Aluminum exposure promotes the metastatic proclivity of human colorectal cancer cells through matrix metalloproteinases and the TGF-β/Smad signaling pathway.

Abstract Human exposure to aluminum (Al) mainly occurs through food intake. However, influences of Al on the gastrointestinal tract have been rarely reported. In particular, the effect of Al on the metastasis and angiogenesis of colorectal cancer cells has not been studied. Thus, we investigated the effect of Al on the metastatic proclivity using the human colorectal cancer cell line, HT-29. Cells were exposed to 1–16 mM AlCl3 for 3–72 h. The effects of AlCl3 on HT-29 cells for migration/invasion/adhesion, and metastasis-associated protein and gene expression were evaluated. AlCl3 promoted cell migration and invasion, whereas it suppressed cell adhesion.
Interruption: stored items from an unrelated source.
(** * pilot: an HTTP-to-gRPC gateway

    A shallow embedding of the gateway's control and data plane:
    the radix route tree, the service pool's round-robin selector, the
    request transcoder, the gRPC-to-HTTP error mapping, the discovery
    watcher's metadata handler and the route registry.

    Go strings are byte strings and are embedded as [string]; Go maps are
    embedded as [gmap], whose equality is extensional like the structural
    comparison of two Go maps; [int64] arithmetic is embedded in [Z] with
    the wrap-around written out. *)

From Stdlib Require Import ZArith Lia Ascii String.
From stdpp Require Import base gmap sets list strings.

Set Warnings "-register-all".
Local Open Scope Z_scope.

(** ** Go's [strings] package, as far as the sources use it *)
Module GoStrings.

Definition slash : ascii := "/"%char.
Definition colon : ascii := ":"%char.
Definition star : ascii := "*"%char.
Definition blank : ascii := " "%char.

(** [s[0] == c] on a non-empty string; [false] on the empty one, where
    every caller has tested the length before. *)
Definition headIs (c : ascii) (s : string) : bool :=
  match s with
  | String a _ => bool_decide (a = c)
  | EmptyString => false
  end.

(** [s[1:]] *)
Definition tail1 (s : string) : string :=
  match s with
  | String _ r => r
  | EmptyString => EmptyString
  end.

(** [strings.HasPrefix(s, p)] *)
Definition HasPrefix (s p : string) : bool := String.prefix p s.

(** [strings.TrimPrefix(s, p)] *)
Definition TrimPrefix (s p : string) : string :=
  if HasPrefix s p
  then String.substring (String.length p) (String.length s - String.length p) s
  else s.

Fixpoint trimLeft (c : ascii) (s : string) : string :=
  match s with
  | String a r => if bool_decide (a = c) then trimLeft c r else s
  | EmptyString => EmptyString
  end.

Fixpoint trimRight (c : ascii) (s : string) : string :=
  match s with
  | String a r =>
      let r' := trimRight c r in
      if bool_decide (a = c) && bool_decide (r' = EmptyString)
      then EmptyString else String a r'
  | EmptyString => EmptyString
  end.

(** [strings.Trim(s, " ")]: the cutset has the one byte [c]. *)
Definition Trim (s : string) (c : ascii) : string := trimRight c (trimLeft c s).

(** [strings.TrimSuffix(s, "/")] *)
Fixpoint TrimSuffixSlash (s : string) : string :=
  match s with
  | String a EmptyString => if bool_decide (a = slash) then EmptyString else s
  | String a r => String a (TrimSuffixSlash r)
  | EmptyString => EmptyString
  end.

(** [if idx := strings.IndexByte(p, c); idx >= 0 { p = p[:idx] }] *)
Fixpoint cutAtByte (c : ascii) (p : string) : string :=
  match p with
  | String a r => if bool_decide (a = c) then EmptyString else String a (cutAtByte c r)
  | EmptyString => EmptyString
  end.

(** [strings.Contains(p, "//")] *)
Fixpoint containsSlashSlash (p : string) : bool :=
  match p with
  | String a r =>
      (bool_decide (a = slash) && headIs slash r) || containsSlashSlash r
  | EmptyString => false
  end.

(** [strings.ReplaceAll(p, "//", "/")]: matches are taken from the left
    and do not overlap. *)
Fixpoint replaceSlashSlash (p : string) : string :=
  match p with
  | String a r =>
      match r with
      | String b r' =>
          if bool_decide (a = slash) && bool_decide (b = slash)
          then String slash (replaceSlashSlash r')
          else String a (replaceSlashSlash r)
      | EmptyString => p
      end
  | EmptyString => EmptyString
  end.

(** [for strings.Contains(p, "//") { p = strings.ReplaceAll(p, "//", "/") }].
    Every round that runs shortens [p], so [String.length p] rounds are
    enough ([collapse_done] below). *)
Fixpoint collapseLoop (fuel : nat) (p : string) : string :=
  match fuel with
  | O => p
  | S fuel' =>
      if containsSlashSlash p then collapseLoop fuel' (replaceSlashSlash p) else p
  end.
AlCl3-exposed cells showed decreased E-cadherin and increased vimentin and Snail. AlCl3 increased transforming growth factor-beta (TGF-β) mRNA expression and Smad2/3 nuclear translocation. AlCl3-treated cells had a higher mRNA expression of matrix metalloproteinase (MMP)-7 and −9 than the control. Particularly, AlCl3-treated HT-29 cells promoted the angiogenesis of endothelial cells via increasing the secretion of vascular endothelial growth factor. Taken together, AlCl3 can promote the metastatic proclivity of colorectal cancer cells through MMP-7, -9, and TGF-β/Smad2/3 pathway. Our data suggest that Al exposure of the gastrointestinal tract may be a risk factor for metastasis initiation in colorectal cancer cells.